Tuesday, April 7, 2020

Post-Covid19 Recovery Planning

I will hazard a guess that a new PPP format of infrastructure investments will be our path to recovery post-Covid19. FDR's New Deal in the US worked before as a purely government-led undertaking, and it worked. But government this time will be hard-hit and will have empty coffers.

Big businesses will lead but the middle class which holds a significant amount of savings when pooled together will form new infra companies, and entering into a new PPP format construction deals will help us bottom out. This will fuel grassroots employment, restore buying power and kickstart a consumer-led, consumption-based upswing in GDP. This is my fearless forecast.
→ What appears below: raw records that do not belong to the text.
Definition record_call (e : Call) (w : World) : World :=
  {| controls := controls w;
     formStates := formStates w;
     calls := calls w ++ [e] |}.

(** A thrown [TypeError], or a normal completion. *)
Inductive result (A : Type) : Type :=
| Ok (a : A)
| TypeError.
Arguments Ok {A} a.
Arguments TypeError {A}.

(** ** Imported code

    [useController.ts] imports the path syntax, the field-array test, the
    watch and form-state hooks, and receives the control with its methods.
    Their bodies are outside the file; the hook is embedded over any
    implementation of them. *)
Class Externals := {
  (** [utils/stringToPath]: the segments of a dotted/bracketed path *)
  stringToPath : string -> list string;
  (** [logic/isNameInFieldArray] *)
  isNameInFieldArray : gset string -> string -> bool;
  (** [control.register(name, options)] as a transformer of the control *)
  register : string -> gmap string Value -> Control -> Control;
  (** [control.unregister(name)] *)
  unregister : string -> Control -> Control;
  (** [control._setDisabledField({disabled, name})] *)
  _setDisabledField : Value -> string -> Control -> Control;
  (** [useWatch({control, name, defaultValue, exact: true})] *)
  useWatch : Control -> string -> Value -> Value;
  (** [useFormState({control, name, exact: true})]: the reference of the
      form-state object it returns *)
  useFormState : World -> nat -> string -> nat
}.
(** * External merge sort (Rastocka_mergesort.py): a shallow embedding

    The development follows the source file function by function:
    [read_numbers_and_divide], [create_run_file], [generate_runs],
    [read_blocks], [merge_K_runs], [merge_runs], [external_merge_sort].

    Python [str] values are lists of characters, Python [int]s are [Z],
    the working directory is a finite map from file names to file
    contents, and an exception is an explicit [Raise] outcome.

    Files are ASCII text, as the program writes them: a character is a
    byte, and [tell] and [seek] count characters. *)

From Stdlib Require Import ZArith Ascii String List Lia.
From Stdlib Require Import Decimal DecimalString DecimalN DecimalPos.
From stdpp Require Import base list gmap strings sorting.

Open Scope Z_scope.

(** ** Outcomes of running Python code *)

Inductive exn : Set :=
| ValueError
| IndexError
| ZeroDivisionError
| StopIteration
| FileNotFoundError.

(** [OutOfFuel] is only ever produced by the [while] loop of [merge_runs],
    whose number of passes the model bounds by an explicit counter.
    A [Raise] outcome carries no directory: the files that an aborted run
    leaves behind are not part of the model. *)
Inductive outcome (A : Type) : Type :=
| Done (a : A)
| Raise (e : exn)
| OutOfFuel.

Arguments Done {A} a.
Arguments Raise {A} e.
Arguments OutOfFuel {A}.

Global Instance outcome_ret : MRet outcome := fun A a => Done a.
Global Instance outcome_bind : MBind outcome := fun A B f m =>
  match m with
  | Done a => f a
  | Raise e => Raise e
  | OutOfFuel => OutOfFuel
  end.

(** A list comprehension [[f x for x in l]] whose body may raise:
    elements are evaluated left to right and the first exception wins. *)
Fixpoint comprehension {A B} (f : A → outcome B) (l : list A) : outcome (list B) :=
  match l with
  | [] => Done []
  | x :: r => y ← f x; ys ← comprehension f r; Done (y :: ys)
  end.

(** ** Text: [str], [str.strip], [int(...)], [f"{n}"], [str.split] *)

Abbreviation str := (list ascii).

Definition lit (s : string) : str := list_ascii_of_string s.

Definition newline : ascii := "010"%char.

(** White space in the sense of [str.strip] and [int], ASCII range. *)
Definition py_isspace (c : ascii) : bool :=
  let n := nat_of_ascii c in
  ((9 <=? n) && (n <=? 13) || (28 <=? n) && (n <=? 32))%nat.

Fixpoint lstrip (s : str) : str :=
  match s with
  | [] => []
  | c :: r => if py_isspace c then lstrip r else s
  end.

Definition py_strip (s : str) : str := rev (lstrip (rev (lstrip s))).

Definition is_digit (c : ascii) : bool :=
  let n := nat_of_ascii c in ((48 <=? n) && (n <=? 57))%nat.

Definition underscore : ascii := "_"%char.

(** The shape [digit (["_"] digit)*] that [int] accepts after the sign. *)
Fixpoint digits_ok (prev_digit : bool) (s : str) : bool :=
  match s with
  | [] => prev_digit
  | c :: r =>
      if is_digit c then digits_ok true r
      else if Ascii.eqb c underscore then prev_digit && digits_ok false r
      else false
  end.

Definition not_underscore (c : ascii) : bool := negb (Ascii.eqb c underscore).

Definition digits_value (s : str) : outcome Z :=
  if digits_ok false s then
    match NilEmpty.uint_of_string (string_of_list_ascii (List.filter not_underscore s)) with
    | Some d => Done (Z.of_N (N.of_uint d))
    | None => Raise ValueError
    end
  else Raise ValueError.

(** [int(s)] for a [str] argument, base ten: white space around, an
    optional sign, digits with single underscores between them.  There is
    no bound on the number of digits. *)
Definition py_int (s : str) : outcome Z :=
  match py_strip s with
  | [] => Raise ValueError
  | c :: r =>
      if Ascii.eqb c "-" then v ← digits_value r; Done (- v)
      else if Ascii.eqb c "+" then digits_value r
      else digits_value (c :: r)
  end.

Definition digits_of_pos (p : positive) : str :=
  lit (NilEmpty.string_of_uint (Pos.to_uint p)).

(** [f"{number}"] for an [int]. *)
Definition py_str (z : Z) : str :=
  match z with
  | Z0 => lit "0"
  | Zpos p => digits_of_pos p
  | Zneg p => "-"%char :: digits_of_pos p
  end.

(** [s.split("\n")] *)
Fixpoint py_split (s : str) : list str :=
  match s with
  | [] => [[]]
  | c :: r =>
      if Ascii.eqb c newline then [] :: py_split r
      else match py_split r with
           | l :: ls => (c :: l) :: ls
           | [] => [[c]]
           end
  end.

(** [s.rfind("\n")]: the highest index of a newline, or [-1]. *)
Fixpoint py_rfind (s : str) : Z :=
  match s with
  | [] => -1
  | c :: r =>
      let k := py_rfind r in
      if 0 <=? k then k + 1
      else if Ascii.eqb c newline then 0 else -1
  end.

(** Truth value of a [str] or a list: non-empty. *)
Definition truthy {A} (l : list A) : bool :=
  match l with [] => false | _ => true end.

(** [[int(line) for line in lines if line.strip()]] applied to
    [block.split("\n")], as both places of [merge_K_runs] do. *)
Definition decode_block (block : str) : outcome (list Z) :=
  comprehension py_int (List.filter (fun line => truthy (py_strip line)) (py_split block)).

(** What [create_run_file] and [merge_K_runs] write for a list of numbers:
    [f"{number}\n"] for each of them. *)
Definition write_line (number : Z) : str := py_str number ++ [newline].

Definition write_lines (numbers : list Z) : str := flat_map write_line numbers.

(** ** The working directory *)

(** File names and file contents are [str]s.  The map is written out as
    [gmap (list ascii) (list ascii)] wherever it occurs. *)

Definition os_remove (fs : gmap (list ascii) (list ascii)) (path : str)
  : outcome (gmap (list ascii) (list ascii)) :=
  match fs !! path with
  | None => Raise FileNotFoundError
  | Some _ => Done (delete path fs)
  end.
The key therefore is for the NEDA and the PPP Center to be creative in putting together a new, out-of-the-box PPP contractual deal that will attract the middle class to invest.  It is not impossible to put together, just a matter of forward-thinking, given the pressures of the current situation.

Here is one idea. New companies can enter into LGUs to do PPP projects, using the net present value of future taxes as the LGU's counterpart in the PPP venture, a case of securitizing future income from taxes. So, the future tax is the LGU asset to be securitized (backed by LGU Board Reso of pre-allocation of IRA, for example), and there is only one borrower (the LGU) and there is only one taker/investor (the business). The sticky part is agreeing on a discount factor.

The LGU becomes a part owner of the infra business, and gives stability to the deal because it will have to rest its future income from the success of the business rather than a fixed tax on both property and income of the business.

It will work. Government simply needs to provide the enabling policy.